Reproduce, without any change, the span of lines from the opening of the records below to the line containing "split; [apply pageCount_sortBy |].", inclusive.

* [Source data]
------------
(** X3.  Picking a sort mode changes neither [pageCount] nor which posts
    are listed: the new sorted list is a rearrangement of the old one. *)
Theorem X3_sort_mode_keeps_the_matches (s : State) (debouncedSearch option : string) :
  pageCount (derive toLowerCase localeCompare (onSortPick option s) debouncedSearch)
  = pageCount (derive toLowerCase localeCompare s debouncedSearch) /\
  Permutation
    (filteredPosts (derive toLowerCase localeCompare (onSortPick option s) debouncedSearch))
    (filteredPosts (derive toLowerCase localeCompare s debouncedSearch)).
Proof.
  split; [apply pageCount_sortBy |].
  unfold derive. cbn [filteredPosts].
  change (posts (onSortPick option s)) with (posts s).
  now rewrite !sortPosts_perm.
Qed.

Lemma NoDup_map_filter {A B : Type} (f : A -> B) (g : A -> bool) (l : list A) :
  List.NoDup (map f l) -> List.NoDup (map f (List.filter g l)).
Proof.
  induction l as [|a l IH]; intros H; [exact H |].
  cbn [map] in H. apply List.NoDup_cons_iff in H as [Hn Hl].
  cbn [List.filter]. destruct (g a); [| now apply IH].
  cbn [map]. apply List.NoDup_cons; [| now apply IH].
  intros Hin. apply Hn. apply in_map_iff in Hin as [b [Hb Hin]].
  apply filter_In in Hin as [Hin _]. rewrite <- Hb. now apply in_map.
Qed.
------------
* [Final answer]
(** X3.  Picking a sort mode changes neither [pageCount] nor which posts
    are listed: the new sorted list is a rearrangement of the old one. *)
Theorem X3_sort_mode_keeps_the_matches (s : State) (debouncedSearch option : string) :
  pageCount (derive toLowerCase localeCompare (onSortPick option s) debouncedSearch)
  = pageCount (derive toLowerCase localeCompare s debouncedSearch) /\
  Permutation
    (filteredPosts (derive toLowerCase localeCompare (onSortPick option s) debouncedSearch))
    (filteredPosts (derive toLowerCase localeCompare s debouncedSearch)).
Proof.
  split; [apply pageCount_sortBy |].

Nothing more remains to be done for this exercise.